The musician, composer and singer died at the age of 78 on Tuesday surrounded by his family at his Joburg home following a long battle with prostate cancer.

Although many were still filled with sorrow, they swayed to the beat of some of Bra Hugh’s award-winning hits, which boomed from a speaker placed on an impromptu stage.

An elderly couple, out for their morning jog, stumbled across the event and decided to join in on the audiovisual celebration of Masekela’s life, which chronicled his six-decade tenure as an artist and social, political and cultural activist.

While enjoying the summer breeze against the backdrop of the lake, others also took time to view the framed photos of Masekela.

One of the pictures that caught the eye featured a younger Masekela with his mother.

Petrus Mashiane, who turned up in a three-piece suit with a top hat, said he came to honour the musical legend.

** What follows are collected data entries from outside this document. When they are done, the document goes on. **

(** [_basic_classify]: the classification without the classifier. *)
Definition _basic_classify (activity : Models.Activity)
    (window_info : Monitor.WindowInfo) : Models.Activity :=
  let app_lower := Py.lower (Monitor.app_name window_info) in
  let title_lower := Py.lower (Monitor.window_title window_info) in
  let title50 := Py.take 50 (Monitor.window_title window_info) in
  let a :=
    if Monitor.is_browser window_info then
      let a1 := with_activity_type "neutral" (with_content_type "browser" activity) in
      if Py.is_substring "youtube" title_lower
         || Py.is_substring "youtube" (Monitor.url window_info) then
        with_content_description ("Watching: " ++ title50)
          (with_activity_type "entertainment"
             (with_content_category "video" (with_website "youtube.com" a1)))
      else if Py.is_substring "github" title_lower
              || Py.is_substring "github" (Monitor.url window_info) then
        with_productivity_score (8 # 10)
          (with_is_productive true
             (with_activity_type "productive"
                (with_content_category "code" (with_website "github.com" a1))))
      else if Py.any_in Classifier.social_sites title_lower then
        with_activity_type "social_media" (with_content_category "social_feed" a1)
      else with_content_description ("Browsing: " ++ title50) a1
    else if Py.any_in Classifier.code_editors app_lower then
      with_content_description ("Coding in " ++ Monitor.app_name window_info)
        (with_productivity_score 1
           (with_is_productive true
              (with_activity_type "productive" (with_content_type "code" activity))))
    else if Py.any_in Classifier.terminals app_lower then
      with_content_description "Using terminal"
        (with_productivity_score (8 # 10)
           (with_is_productive true
              (with_activity_type "productive" (with_content_type "terminal" activity))))
    else if Py.any_in Classifier.video_players app_lower then
      with_content_description ("Watching: " ++ title50)
        (with_activity_type "entertainment" (with_content_type "video" activity))
    else if Py.any_in office_apps app_lower then
      with_content_description ("Working on document: " ++ title50)
        (with_productivity_score (9 # 10)
           (with_is_productive true
              (with_activity_type "productive" (with_content_type "document" activity))))
    else
      with_content_description ("Using " ++ Monitor.app_name window_info)
        (with_activity_type "neutral" (with_content_type "unknown" activity)) in
  with_confidence (5 # 10) (with_detection_method "rules" a).

(** The assignments of [_analyze_content] from the dict that [classify]
    returned. The dict has no key ['description'] and no key ['title'], so
    the two [.get] calls on them yield their default [''];
    [extracted_text] is cut to 1000 characters. *)
Definition from_classification (c : Classifier.Result) (activity : Models.Activity)
    : Models.Activity :=
  with_extracted_text (Py.take 1000 (Classifier.extracted_text c))
    (with_is_nsfw (Classifier.is_nsfw c)
       (with_nsfw_score (Classifier.nsfw_score c)
          (with_confidence (Classifier.confidence c)
             (with_detection_method (Classifier.detection_method c)
                (with_productivity_score (Classifier.productivity_score c)
                   (with_is_productive (Classifier.is_productive c)
                      (with_activity_type (Classifier.activity_type c)
                         (with_content_title ""
                            (with_content_description ""
                               (with_content_category (Classifier.content_category c)
                                  (with_content_type (Classifier.content_type c)
                                     activity))))))))))).

(** What one pass of the worker meets outside the daemon object. *)
Record WorkerEnv : Type := mkWorkerEnv {
  analyzers : Classifier.Analyzers;        (* those of self._content_classifier *)
  save_screenshots : bool;                 (* config.monitoring.save_screenshots *)
  save_screenshot : outcome (option string);  (* screenshot_capture.save_screenshot(..) *)
  insert_activity : outcome Z;             (* database.insert_activity(..) *)
  now : Z                                  (* datetime.now() *)
}.

(** [_analyze_content]. [classify] catches whatever its stages raise, so the
    [except] branch around it is never taken. *)
Definition _analyze_content (env : WorkerEnv) (window_info : Monitor.WindowInfo)
    (screenshot : Image) (timestamp : Z) : M Daemon Models.Activity :=
  interval <- gets (fun d => Config.screenshot_interval (config d)) ;;
  let shown_url :=
    if Monitor.is_browser window_info then Monitor.url window_info else "" in
  let activity :=
    new_Activity timestamp (Monitor.app_name window_info)
      (Monitor.window_title window_info) (Monitor.process_name window_info)
      (Monitor.process_id window_info) shown_url shown_url interval in
  has_classifier <- gets _content_classifier ;;
  let activity :=
    if has_classifier
    then from_classification
           (Classifier.classify (analyzers env) (Some screenshot) (Some window_info))
           activity
    else _basic_classify activity window_info in
  if save_screenshots env then
    has_capture <- gets screenshot_capture ;;
    if has_capture then
      screenshot_path <- call (save_screenshot env) ;;
      match screenshot_path with
      | Some path =>
          if Py.truthy path then ret (with_screenshot_path path activity)
          else ret activity
      | None => ret activity
      end
    else raise (AttributeError "NoneType" "save_screenshot")
  else ret activity.

Definition set_total_analyses (n : nat) (s : DaemonState) : DaemonState :=
  mkDaemonState (is_running s) (is_paused s) (last_capture_time s) (last_analysis_time s)
    (last_window s) (total_captures s) n (errors s) (start_time s).

Definition set_last_analysis_time (t : option Z) (s : DaemonState) : DaemonState :=
  mkDaemonState (is_running s) (is_paused s) (last_capture_time s) t
    (last_window s) (total_captures s) (total_analyses s) (errors s) (start_time s).

(** One pass of the [while] loop of [_analysis_worker], with no callback
    registered. An empty queue after the timeout is the [continue]. *)
Definition _analysis_worker_iteration (env : WorkerEnv) : M Daemon unit :=
  try_except
    (q <- gets _analysis_queue ;;
     match items q with
     | [] => ret tt
     | item :: rest =>
         modify (set_queue (mkQueue (maxsize q) rest)) ;;
         activity <- _analyze_content env (item_window_info item)
                       (item_screenshot item) (item_timestamp item) ;;
         db <- gets database ;;
         (if db then call (insert_activity env)
          else raise (AttributeError "NoneType" "insert_activity")) ;;
         modify (emit (ActivityInserted activity)) ;;
         modify (set_state (fun s => set_total_analyses (total_analyses s + 1) s)) ;;
         modify (set_state (set_last_analysis_time (Some (now env))))
     end)
    (fun _ =>
       modify (set_state (fun s => set_errors (errors s + 1) s)) ;;
       modify (emit (Error "Analysis error"))).

(** [_analysis_worker]: one pass per element of [envs], as long as the loop
    condition holds. *)
Fixpoint _analysis_worker (envs : list WorkerEnv) (d : Daemon) : Daemon :=
  match envs with
  | [] => d
  | env :: rest =>
      if is_running (state d) && negb (_stop_event d)
      then _analysis_worker rest (fst (_analysis_worker_iteration env d))
      else d
  end.

End Worker.

(** ** src/analyzers/nsfw_detector.py *)

Module NSFWDetector.

(** One region reported by NudeNet: a dict whose keys ['class'] and
    ['score'] are read with [.get]. *)
Record Detection : Type := mkDetection {
  det_class : option string;
  det_score : option Q
}.

(** The library as [detect] meets it. *)
Record NudeNet : Type := mkNudeNet {
  HAS_NUDENET : bool;                          (* the import succeeded *)
  NudeDetector : outcome unit;                 (* NudeDetector() *)
  run_detector : Image -> outcome (list Detection)
      (* np.array(image) ... self._detector.detect(img_array) *)
}.

(** The dict [detect] returns. *)
Record Report : Type := mkReport {
  is_nsfw : bool;
  nsfw_score : Q;
  safe_score : Q;
  detected_parts : list string;
  detection_method : string
}.

Definition nsfw_labels : list string :=
  [ "FEMALE_BREAST_EXPOSED"; "FEMALE_GENITALIA_EXPOSED";
    "MALE_GENITALIA_EXPOSED"; "BUTTOCKS_EXPOSED";
    "ANUS_EXPOSED"; "FEMALE_BREAST_COVERED";
    "BELLY_EXPOSED"; "ARMPITS_EXPOSED" ].

Definition _fallback_result : Report := mkReport false 0 1 [] "fallback".

(** The three variables of the loop over the detections. *)
Record Scan : Type := mkScan {
  scan_is_nsfw : bool;
  scan_score : Q;
  scan_parts : list string
}.

(** The body of [for detection in results]. *)
Definition scan_step (acc : Scan) (detection : Detection) : Scan :=
  let label := Py.get (det_class detection) "" in
  let score := Py.get (det_score detection) 0 in
  if Py.mem label nsfw_labels && Py.gt score (5 # 10)
  then mkScan true (Py.max (scan_score acc) score) (scan_parts acc ++ [label])
  else acc.

Definition scan (results : list Detection) : Scan :=
  fold_left scan_step results (mkScan false 0 []).

(** [_initialize], on the flag [self._initialized]. *)
Definition _initialize (lib : NudeNet) : M bool bool :=
  fun initialized =>
    if initialized || negb (HAS_NUDENET lib) then (initialized, Ok false)
    else match NudeDetector lib with
         | Ok _ => (true, Ok true)
         | Raise _ => (initialized, Ok false)
         end.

He said he knew Masekela from the early 1990s when he used to visit his Hillbrow nightclub.

“Today, I took time off from work to celebrate the loss of our beloved brother.”

Mashiane said he put on his finest suit as he regarded it as a fitting way to pay his respects.

“I have dressed this way because at that time, Hugh and the others used to dress like this while they danced to jazz music.”

Memories of Masekela brought tears to Mashiane’s eyes.

“If I talk about Bra Hugh’s music, I could go on the whole day.

"His music rejuvenates me. I’m 64 today but when I listen to his music I feel young.

“It makes me cry because Masekela is a soldier in music, he sings like a politician but he was such a nation builder.”